## Task instructions
Look through the data below for the line with "build_dc_ok ctx port", and transcribe it exactly together with each line after it up to and including the line with "Proof. intros ->. done. Qed.". Give nothing else.

## Source material
Definition Page_new_from_upage (user_page_va : Z) : io W (option Page) :=
  new_page_p ← pmem_alloc_page GFP_KERNEL;
  if (new_page_p =? 0)%Z then mret None
  else
    let new_virt := pmem_phys_to_virt (pmem_page_to_phy new_page_p) in
    res ← read_user user_page_va 4096 new_virt;
    match res with
    | Err _ => Page_drop (mkPage new_page_p false) ≫= λ _, mret None
    | Ok _ => mret (Some (mkPage new_page_p false))
    end.

Definition copy_page_content_4k (dst src : Z) : io W () :=
  let dst_va := pmem_page_to_virt dst in
  let src_va := pmem_page_to_virt src in
  memcpy dst_va src_va 4096.

(** ** The fault handler *)

(** The loop over the descriptor's areas: the code to return and the page put
    into the fault, if any. *)
Fixpoint anonymous_fault (start : Z) (vmas : list VMADescriptor) : io W (Z * option Z) :=
  match vmas with
  | [] => mret (PMEM_VM_FAULT_SIGSEGV, None)
  | vd :: vmas =>
      if (is_anonymous vd && (start =? get_start vd)%Z)%bool then
        new_page_p ← pmem_alloc_page PMEM_GFP_HIGHUSER;
        mret (0%Z, Some new_page_p)
      else anonymous_fault start vmas
  end.

(** Build without [page-cache] and [prefetch] *)
Definition handle_page_fault (fuel : nat) (pool : DCPool W) (h : heap) (self : CallerData) (vmf : vm_fault) : io W (Z * option Z) :=
  let fault_addr := address vmf in
  rr ← lift (unwrap (resume_related self));
  phy_addr ← lift (lookup_pg_table h (rd_descriptor rr) fault_addr);
  new_page ← (match phy_addr with
    | None => mret None
    | Some _ => read_remote_page fuel pool h (rd_descriptor rr) fault_addr (rd_access_info rr)
    end);
  match new_page with
  | Some new_page_p => mret (0%Z, Some new_page_p)
  | None => anonymous_fault (VmArea.vm_start (vf_vma vmf)) (c_vma (rd_descriptor rr))
  end.

(** Build with [page-cache] *)
Definition set_page_table (self : CallerData) (rr : ResumeDataStruct) (pt : RemotePageTable) : CallerData :=
  let d := rd_descriptor rr in
  mkCallerData (ping_img self) (prepared_key self) (fault_page_cnt self)
    (Some (mkResumeDataStruct (handler_id rr) (remote_mac_id rr)
      (mkChildDescriptor (c_regs d) pt (c_vma d) (c_machine_info d)) (rd_access_info rr))).
(* ===== verification/StartupSpec.v ===== *)
(** * What a start of the module establishes ([startup.rs])

    The other components assume pools that cover every core, idle queue pairs,
    receive queues that match the card's, buffers that do not overlap and
    addresses under which a peer finds the right queue pair.  Here [start_instance] is
    shown to establish all that from a machine whose cards and driver work, and
    [end_instance] to take everything back. *)

From S2P Require Import Prelude Future Rdma Machine PageStructures PageHeap RemotePageTable Bytes Descriptors ParentWire ChildWire Datagram ShadowProcess ShadowService Rpc RpcSpec RpcCall RemotePaging RpcHandlers CallerPool PageFault RcPool Startup.

(** ** What is relied on of KRdmaKit

    [in_use] are the queue pairs that exist, [taken] the memory handed out as
    [(address, size)], [free_hint] the hints no queue pair is registered under,
    [resolves service hint qp] what a peer finds under a hint, and
    [serves server service device] the service a CM server answers with and the
    device it listens on. *)
Class SetupOk (W : Type) {kt : KTimerApi W} {kt_ok : KTimerOk W} {kr : KRdmaKit W} {nic : NicOk W} {recv_ok : RecvOk W}
    {cm : UdCm W} {po : PortApi W} {dt : DcTargets} {rk : RcKit W} {sk : SetupKit W} := {
  nics : list Device;
  recv_depth : nat;
  in_use : QueuePair → W → Prop;
  taken : Z * Z → W → Prop;
  free_hint : Z → W → Prop;
  resolves : UdService → Z → QueuePair → W → Prop;
  serves : CMServer → UdService + RcServer → Device → Prop }.

Section Grows.
Context {W : Type} {kt : KTimerApi W} {kt_ok : KTimerOk W} {kr : KRdmaKit W} {nic : NicOk W} {recv_ok : RecvOk W}.
Context {cm : UdCm W} {po : PortApi W} {dt : DcTargets} {rk : RcKit W} {sk : SetupKit W} {so : SetupOk W}.

(** What a step of the set-up leaves alone: all that exists, but for the receive
    queues of [Q] and the hints [H]. *)
Record grows (Q : QueuePair → Prop) (H : Z → Prop) (w w' : W) : Prop := {
  gr_use q : in_use q w → in_use q w';
  gr_out q : in_use q w → outstanding q w' = outstanding q w;
  gr_recv q : in_use q w → ¬ Q q → posted_recv q w' = posted_recv q w;
  gr_taken r : taken r w → taken r w';
  gr_hint h : ¬ H h → free_hint h w → free_hint h w';
  gr_resolves s h q : resolves s h q w → resolves s h q w' }.

Definition none {A} : A → Prop := λ _, False.
Abbreviation keeps := (grows none none).

Lemma grows_refl Q H w : grows Q H w w.
Proof. by split. Qed.

Lemma grows_trans Q H w1 w2 w3 : grows Q H w1 w2 → grows Q H w2 w3 → grows Q H w1 w3.
Proof.
  intros [A1 A2 A3 A4 A5 A6] [B1 B2 B3 B4 B5 B6]. split; auto.
  - intros q Hq. by rewrite B2, A2 by auto.
  - intros q Hq Hn. by rewrite B3, A3 by auto.
Qed.

Lemma grows_mono (Q Q' : QueuePair → Prop) (H H' : Z → Prop) w w' :
  (∀ q, in_use q w → Q q → Q' q) → (∀ h, H h → H' h) → grows Q H w w' → grows Q' H' w w'.
Proof. intros HQ HH [A1 A2 A3 A4 A5 A6]. split; eauto. Qed.

(** A queue pair that did not exist before. *)
Record fresh_qp (qp : QueuePair) (w w' : W) : Prop := {
  fq_new : ¬ in_use qp w;
  fq_use : in_use qp w';
  fq_out : outstanding qp w' = [];
  fq_recv : posted_recv qp w' = [] }.

(** Code that ends normally with a result in [Q]. *)
Definition wp {S A} (m : io S A) (Q : A → S → Prop) (s : S) : Prop := ∃ a s', m s = Ret (a, s') ∧ Q a s'.
End Grows.

(** The cards and the driver work: every request of the set-up is granted. *)
Class SetupLaws (W : Type) {kt : KTimerApi W} {kt_ok : KTimerOk W} {kr : KRdmaKit W} {nic : NicOk W} {recv_ok : RecvOk W}
    {cm : UdCm W} {po : PortApi W} {dt : DcTargets} {rk : RcKit W} {sk : SetupKit W} {so : SetupOk W} : Prop := {
  recv_depth_ok : 64 ≤ recv_depth;
  kmalloc_ok : (0 < MAX_KMALLOC_SZ)%Z;
  driver_ok (w : W) : wp KDriver_create (λ o w', (∃ d, o = Some d ∧ devices d = nics) ∧ grows none none w w') w;
  open_context_ok d (w : W) : wp (open_context d) (λ o w', (∃ ctx, o = Some ctx ∧ context_dev ctx = d) ∧ grows none none w w') w;
  ud_service_ok (w : W) : wp UdService_create (λ _ w', grows none none w w') w;
  rc_server_ok ctx port (w : W) : wp (RcServer_create ctx port) (λ _ w', grows none none w w') w;
  cm_server_ok id svc d (w : W) : wp (CMServer_new id svc d)
    (λ o w', (∃ s, o = Some s ∧ listen_id s = id ∧ serves s svc d) ∧ grows none none w w') w;
  target_ok ctx port key (w : W) : wp (build_dynamic_connected_target ctx port key)
    (λ o w', (∃ t, o = Some t ∧ target_dc_key t = key) ∧ grows none none w w') w;
  target_meta_ok t (w : W) : wp (get_datagram_meta t) (λ o w', is_Some o ∧ grows none none w w') w;
  query_gid_ok ctx port idx (w : W) : wp (query_gid ctx port idx) (λ o w', is_Some o ∧ grows none none w w') w;
  spawn_ok i (w : W) : wp (spawn i) (λ o w', is_Some o ∧ grows none none w w') w;
  build_dc_ok ctx port (w : W) : wp (build_dc ctx port)
    (λ r w', (∃ qp, r = Ok qp ∧ qp_ctx qp = ctx ∧ fresh_qp qp w w') ∧ grows none none w w') w;
  build_ud_ok ctx depth port (w : W) : wp (build_ud ctx depth port)
    (λ r w', (∃ qp, r = Ok qp ∧ qp_ctx qp = ctx ∧ fresh_qp qp w w') ∧ grows none none w w') w;
  reg_qp_ok s h qp (w : W) : free_hint h w → wp (reg_qp s h qp) (λ _ w', resolves s h qp w' ∧ grows none (λ h', h' = h) w w') w;
  mr_new_ok ctx sz (w : W) : (0 < sz)%Z → wp (mr_new ctx sz) (λ o w', (∃ mr, o = Some mr ∧ taken (get_virt_addr mr, sz) w' ∧
      ∀ a n, taken (a, n) w → (a + n ≤ get_virt_addr mr ∨ get_virt_addr mr + sz ≤ a)%Z) ∧ grows none none w w') w;
  post_recv_ok' qp mr range addr (w : W) : in_use qp w → wp (post_recv qp mr range addr)
    (λ r w', posted_recv qp w' = posted_recv qp w ++ (match r with Ok _ => [mr] | Err _ => [] end) ∧
      (length (posted_recv qp w) < recv_depth → r = Ok ()) ∧ grows (λ q, q = qp) none w w') w }.

Section Runs.
Context {W : Type} {kt : KTimerApi W} {kt_ok : KTimerOk W} {kr : KRdmaKit W} {nic : NicOk W} {recv_ok : RecvOk W}.
Context {kn : Kernel W} {cm : UdCm W} {po : PortApi W} {dt : DcTargets} {rk : RcKit W} {sk : SetupKit W} {so : SetupOk W} {sl : SetupLaws W}.
Context {sf : StartFeatures} {rl : RpcLayout} {rp : ReplyLayout}.

(** ** Code that leaves the global variables alone *)
Context (g : globals) (ready : Z) (spawned : list ThreadCTX) (running : list (Z * RPCHook W)).
Abbreviation st := (mkModule g ready spawned running).

Definition runs {A} (m : io module A) (w : W) (P : A → W → Prop) : Prop := ∃ a w', m (st w) = Ret (a, st w') ∧ P a w'.

Lemma runs_ret {A} (a : A) w (P : A → W → Prop) : P a w → runs (mret a) w P.
Proof. intros H. by exists a, w. Qed.

Lemma runs_bind {A B} (m : io module A) (f : A → io module B) w (P : B → W → Prop) :
  runs m w (λ a w1, runs (f a) w1 P) → runs (m ≫= f) w P.
Proof. intros (a & w1 & E & b & w2 & E2 & H). exists b, w2. split; [|done]. by rewrite (io_bind_run _ _ _ _ _ E). Qed.

Lemma runs_lift {A B} (m : outcome A) a (f : A → io module B) w (P : B → W → Prop) :
  m = Ret a → runs (f a) w P → runs (lift m ≫= f) w P.
Proof. intros ->. done. Qed.

Lemma runs_mono {A} (m : io module A) w (P P' : A → W → Prop) : (∀ a w', P a w' → P' a w') → runs m w P → runs m w P'.
Proof. intros H (a & w' & E & HP). exists a, w'. auto. Qed.

Lemma runs_dev {A} (m : io W A) w (P : A → W → Prop) : wp m P w → runs (dev m) w P.
Proof. intros (a & w' & E & H). exists a, w'. unfold dev. cbn [m_dev]. by rewrite E. Qed.

Lemma runs_pure {A B} (m : io module A) a (f : A → io module B) w (P : B → W → Prop) :
  m (st w) = Ret (a, st w) → runs (f a) w P → runs (m ≫= f) w P.
Proof. intros E H. unfold runs. by rewrite (io_bind_run _ _ _ _ _ E). Qed.

Lemma get_ref_ok (x : Global.name) v w : g x = Some v → get_ref x (st w) = Ret (v, st w).
Proof. intros Hx. unfold get_ref. cbn [m_globals]. by rewrite Hx. Qed.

## Result of the task
  build_dc_ok ctx port (w : W) : wp (build_dc ctx port)
    (λ r w', (∃ qp, r = Ok qp ∧ qp_ctx qp = ctx ∧ fresh_qp qp w w') ∧ grows none none w w') w;
  build_ud_ok ctx depth port (w : W) : wp (build_ud ctx depth port)
    (λ r w', (∃ qp, r = Ok qp ∧ qp_ctx qp = ctx ∧ fresh_qp qp w w') ∧ grows none none w w') w;
  reg_qp_ok s h qp (w : W) : free_hint h w → wp (reg_qp s h qp) (λ _ w', resolves s h qp w' ∧ grows none (λ h', h' = h) w w') w;
  mr_new_ok ctx sz (w : W) : (0 < sz)%Z → wp (mr_new ctx sz) (λ o w', (∃ mr, o = Some mr ∧ taken (get_virt_addr mr, sz) w' ∧
      ∀ a n, taken (a, n) w → (a + n ≤ get_virt_addr mr ∨ get_virt_addr mr + sz ≤ a)%Z) ∧ grows none none w w') w;
  post_recv_ok' qp mr range addr (w : W) : in_use qp w → wp (post_recv qp mr range addr)
    (λ r w', posted_recv qp w' = posted_recv qp w ++ (match r with Ok _ => [mr] | Err _ => [] end) ∧
      (length (posted_recv qp w) < recv_depth → r = Ok ()) ∧ grows (λ q, q = qp) none w w') w }.

Section Runs.
Context {W : Type} {kt : KTimerApi W} {kt_ok : KTimerOk W} {kr : KRdmaKit W} {nic : NicOk W} {recv_ok : RecvOk W}.
Context {kn : Kernel W} {cm : UdCm W} {po : PortApi W} {dt : DcTargets} {rk : RcKit W} {sk : SetupKit W} {so : SetupOk W} {sl : SetupLaws W}.
Context {sf : StartFeatures} {rl : RpcLayout} {rp : ReplyLayout}.

(** ** Code that leaves the global variables alone *)
Context (g : globals) (ready : Z) (spawned : list ThreadCTX) (running : list (Z * RPCHook W)).
Abbreviation st := (mkModule g ready spawned running).

Definition runs {A} (m : io module A) (w : W) (P : A → W → Prop) : Prop := ∃ a w', m (st w) = Ret (a, st w') ∧ P a w'.

Lemma runs_ret {A} (a : A) w (P : A → W → Prop) : P a w → runs (mret a) w P.
Proof. intros H. by exists a, w. Qed.

Lemma runs_bind {A B} (m : io module A) (f : A → io module B) w (P : B → W → Prop) :
  runs m w (λ a w1, runs (f a) w1 P) → runs (m ≫= f) w P.
Proof. intros (a & w1 & E & b & w2 & E2 & H). exists b, w2. split; [|done]. by rewrite (io_bind_run _ _ _ _ _ E). Qed.

Lemma runs_lift {A B} (m : outcome A) a (f : A → io module B) w (P : B → W → Prop) :
  m = Ret a → runs (f a) w P → runs (lift m ≫= f) w P.
Proof. intros ->. done. Qed.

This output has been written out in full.